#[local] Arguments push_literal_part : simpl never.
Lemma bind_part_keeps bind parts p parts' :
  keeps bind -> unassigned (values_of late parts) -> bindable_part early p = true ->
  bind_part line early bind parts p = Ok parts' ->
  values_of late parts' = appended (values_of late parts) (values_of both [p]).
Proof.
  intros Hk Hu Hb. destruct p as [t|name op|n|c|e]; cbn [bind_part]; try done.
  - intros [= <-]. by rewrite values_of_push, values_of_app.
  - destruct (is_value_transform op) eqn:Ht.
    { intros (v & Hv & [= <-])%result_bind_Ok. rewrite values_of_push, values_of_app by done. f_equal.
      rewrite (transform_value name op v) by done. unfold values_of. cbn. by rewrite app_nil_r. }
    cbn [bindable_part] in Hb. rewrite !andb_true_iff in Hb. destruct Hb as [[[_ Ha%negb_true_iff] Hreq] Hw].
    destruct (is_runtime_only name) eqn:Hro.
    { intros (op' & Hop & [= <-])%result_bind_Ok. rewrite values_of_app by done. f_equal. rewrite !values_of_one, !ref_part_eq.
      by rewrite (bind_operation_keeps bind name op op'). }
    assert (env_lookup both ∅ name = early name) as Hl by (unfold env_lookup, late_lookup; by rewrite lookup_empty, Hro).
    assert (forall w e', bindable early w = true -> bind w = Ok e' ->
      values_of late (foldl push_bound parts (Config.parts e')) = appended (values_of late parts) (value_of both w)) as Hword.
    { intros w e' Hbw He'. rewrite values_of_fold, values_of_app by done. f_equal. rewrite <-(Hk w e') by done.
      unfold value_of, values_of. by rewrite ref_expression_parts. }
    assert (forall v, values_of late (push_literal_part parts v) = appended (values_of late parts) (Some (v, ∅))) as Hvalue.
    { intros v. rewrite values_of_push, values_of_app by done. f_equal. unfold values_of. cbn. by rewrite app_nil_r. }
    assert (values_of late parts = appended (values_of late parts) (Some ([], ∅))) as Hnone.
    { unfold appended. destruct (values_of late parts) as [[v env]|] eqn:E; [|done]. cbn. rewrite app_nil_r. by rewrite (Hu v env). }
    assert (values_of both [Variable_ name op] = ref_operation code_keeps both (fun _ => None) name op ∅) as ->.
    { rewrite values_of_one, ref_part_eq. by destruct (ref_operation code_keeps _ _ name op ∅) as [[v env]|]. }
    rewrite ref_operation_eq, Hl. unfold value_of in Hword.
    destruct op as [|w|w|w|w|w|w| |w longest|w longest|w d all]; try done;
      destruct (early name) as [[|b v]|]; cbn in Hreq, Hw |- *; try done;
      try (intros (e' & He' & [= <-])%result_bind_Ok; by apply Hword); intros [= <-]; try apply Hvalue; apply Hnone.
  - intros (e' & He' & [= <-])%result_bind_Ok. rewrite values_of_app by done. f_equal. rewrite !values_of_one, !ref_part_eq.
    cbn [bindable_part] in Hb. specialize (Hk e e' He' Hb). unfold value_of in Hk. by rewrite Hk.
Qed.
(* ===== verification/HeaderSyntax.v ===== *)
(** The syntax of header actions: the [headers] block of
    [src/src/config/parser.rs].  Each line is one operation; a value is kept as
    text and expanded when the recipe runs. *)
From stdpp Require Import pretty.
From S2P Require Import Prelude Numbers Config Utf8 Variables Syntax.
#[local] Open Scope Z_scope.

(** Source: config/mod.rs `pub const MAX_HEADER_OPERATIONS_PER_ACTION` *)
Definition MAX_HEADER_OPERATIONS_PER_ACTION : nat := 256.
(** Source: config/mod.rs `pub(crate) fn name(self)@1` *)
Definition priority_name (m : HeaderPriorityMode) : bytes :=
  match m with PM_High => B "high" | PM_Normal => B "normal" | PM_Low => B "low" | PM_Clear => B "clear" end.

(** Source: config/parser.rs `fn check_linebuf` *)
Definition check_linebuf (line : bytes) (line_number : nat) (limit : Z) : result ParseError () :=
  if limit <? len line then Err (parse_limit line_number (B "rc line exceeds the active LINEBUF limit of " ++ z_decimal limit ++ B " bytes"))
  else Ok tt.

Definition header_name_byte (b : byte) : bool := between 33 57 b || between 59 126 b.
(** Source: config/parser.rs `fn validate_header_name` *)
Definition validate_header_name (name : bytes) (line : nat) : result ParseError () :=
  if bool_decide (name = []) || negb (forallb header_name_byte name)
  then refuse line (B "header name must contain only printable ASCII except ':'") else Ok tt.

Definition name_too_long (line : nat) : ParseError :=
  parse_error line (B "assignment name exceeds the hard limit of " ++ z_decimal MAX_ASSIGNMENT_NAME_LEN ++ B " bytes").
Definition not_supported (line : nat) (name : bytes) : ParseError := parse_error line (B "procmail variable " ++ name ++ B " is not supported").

YOUR TASK.
Take the line that contains "(* ===== verification/HeaderSyntax.v ===== *)" and every line after it to the end of the entries above, and reproduce them exactly.

PROBLEM SOLUTION.
(* ===== verification/HeaderSyntax.v ===== *)
(** The syntax of header actions: the [headers] block of
    [src/src/config/parser.rs].  Each line is one operation; a value is kept as
    text and expanded when the recipe runs. *)
From stdpp Require Import pretty.
From S2P Require Import Prelude Numbers Config Utf8 Variables Syntax.
#[local] Open Scope Z_scope.

(** Source: config/mod.rs `pub const MAX_HEADER_OPERATIONS_PER_ACTION` *)
Definition MAX_HEADER_OPERATIONS_PER_ACTION : nat := 256.
(** Source: config/mod.rs `pub(crate) fn name(self)@1` *)
Definition priority_name (m : HeaderPriorityMode) : bytes :=
  match m with PM_High => B "high" | PM_Normal => B "normal" | PM_Low => B "low" | PM_Clear => B "clear" end.

(** Source: config/parser.rs `fn check_linebuf` *)
Definition check_linebuf (line : bytes) (line_number : nat) (limit : Z) : result ParseError () :=
  if limit <? len line then Err (parse_limit line_number (B "rc line exceeds the active LINEBUF limit of " ++ z_decimal limit ++ B " bytes"))
  else Ok tt.

Definition header_name_byte (b : byte) : bool := between 33 57 b || between 59 126 b.
(** Source: config/parser.rs `fn validate_header_name` *)
Definition validate_header_name (name : bytes) (line : nat) : result ParseError () :=
  if bool_decide (name = []) || negb (forallb header_name_byte name)
  then refuse line (B "header name must contain only printable ASCII except ':'") else Ok tt.

Definition name_too_long (line : nat) : ParseError :=
  parse_error line (B "assignment name exceeds the hard limit of " ++ z_decimal MAX_ASSIGNMENT_NAME_LEN ++ B " bytes").
Definition not_supported (line : nat) (name : bytes) : ParseError := parse_error line (B "procmail variable " ++ name ++ B " is not supported").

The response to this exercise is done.